5 Lacey é nome de gente?


Notas iniciais
Oioi gente, como estão? Olha, to sendo bem legal viu, atualizando a fic dias seguidos, vocês estão ficando mal acostumados rsrs, já respondi todos os comentários, e queria agradecer os comentários de vocês, me deixa muito feliz e com mais vontade de escrever. Então, continuem comentando que eu continuo sendo boazinha rsrs ... Espero que gostem desse capitulo tanto quanto eu e por favor não me matem :p Ps: Quero deixar um beijo especial pra Clara, Milla e Fernanda, minhas amigas lindas do grupo, amo vcs suas chatas rsrs , então bora lá, aproveitem ai !!!

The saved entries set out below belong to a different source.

(** * mht_unpack: repacking an MHTML message into one HTML document

    A shallow embedding of [mht_unpack.py] and the properties of its
    resolution-and-rendering engine.

    Python values are embedded as follows.
    - [str] is [string]; [bytes] is [list byte].
    - a [dict] with string keys is a [gmap string _]; the [frozenset] of
      digests that guards against cycles is a [gset string].
    - Code that prints, touches the extension cache [common_types], reads or
      writes files, or raises, lives in the monad [M]: a state monad over
      [world] whose result is a value, a raised exception, or exhaustion of the
      recursion fuel.  The state survives an exception, as in Python.
    - The libraries the script imports ([hashlib], [magic], [mimetypes],
      [urllib.parse], [bs4], the codec of [str.encode]) are the fields of
      [Externals]; every definition is parametric in them.  They are taken to
      answer: a URL that [urllib] refuses or markup that [bs4] cannot read is
      outside the model, as is a failing [open]. *)

From Stdlib.Strings Require Import Byte Ascii String.
From stdpp Require Import base option list strings gmap sets.

(** ** Exceptions, results, the world *)

Inductive exn : Type :=
| NameError (name : string)
| TypeError (msg : string)
| IndexError.

Inductive result (A : Type) : Type :=
| Ok (a : A)
| Raise (e : exn)
| OutOfFuel.
Arguments Ok {A} a.
Arguments Raise {A} e.
Arguments OutOfFuel {A}.

Abbreviation bytes := (list byte).

(** [common_types] is the module-level dictionary; [files] is the directory the
    script runs in, [writes] the trace of [open(path, "wb")] followed by
    [write], oldest first; [stdout] the printed lines, oldest first. *)
Record world : Type := World {
  common_types : gmap string string;
  files : gmap string bytes;
  writes : list (string * bytes);
  stdout : list string
}.

Definition M (A : Type) : Type := world → result A * world.

Definition ret {A} (a : A) : M A := fun w => (Ok a, w).

Definition bind {A B} (m : M A) (k : A → M B) : M B :=
  fun w =>
    match m w with
    | (Ok a, w') => k a w'
    | (Raise e, w') => (Raise e, w')
    | (OutOfFuel, w') => (OutOfFuel, w')
    end.

Definition raise {A} (e : exn) : M A := fun w => (Raise e, w).

Definition diverge {A} : M A := fun w => (OutOfFuel, w).

Notation "x <- m ;; k" := (bind m (fun x => k))
  (at level 100, m at next level, right associativity, only parsing).
Notation "m ;; k" := (bind m (fun _ => k))
  (at level 100, right associativity, only parsing).

Definition print (line : string) : M unit :=
  fun w => (Ok tt, World (common_types w) (files w) (writes w) (stdout w ++ [line])).

Definition exists_path (path : string) : M bool :=
  fun w => (Ok (bool_decide (is_Some (files w !! path))), w).

Definition write_file (path : string) (data : bytes) : M unit :=
  fun w => (Ok tt, World (common_types w) (<[path := data]> (files w))
                         (writes w ++ [(path, data)]) (stdout w)).

(** ** Strings *)

Definition is_upper (c : ascii) : bool :=
  let n := nat_of_ascii c in (65 <=? n) && (n <=? 90).

Definition lower_ascii (c : ascii) : ascii :=
  if is_upper c then ascii_of_nat (nat_of_ascii c + 32) else c.

(** [str.lower] on the ASCII range, which is where mime types live. *)
Fixpoint lower (s : string) : string :=
  match s with
  | EmptyString => EmptyString
  | String c s' => String (lower_ascii c) (lower s')
  end.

Na manhã seguinte, Regina não apareceu. Deixou um recado com Irina dizendo que não poderia sair comigo aquele dia. Fiquei desapontada porque havia acordado cedo , mas também porque seria um dia a menos convivendo com aquela implicância dela, um dia a menos sem sentir seu perfume.

De qualquer forma, como já estava de pé, aproveitei para dar uma volta, fazer uma caminhada pela beira da praia particular do palácio. Prendi meus cabelos num rabo de cavalo, e depois de tomar café sozinha mesmo, sai rumo ao sol.

Dei dois passos do lado de fora e fui "atacada" pelo Pongo, um dalmata enorme, que chegou todo assanhado, mexendo o rabo freneticamente. Ele enfiou o focinho na palma da minha mão, exigindo carinho.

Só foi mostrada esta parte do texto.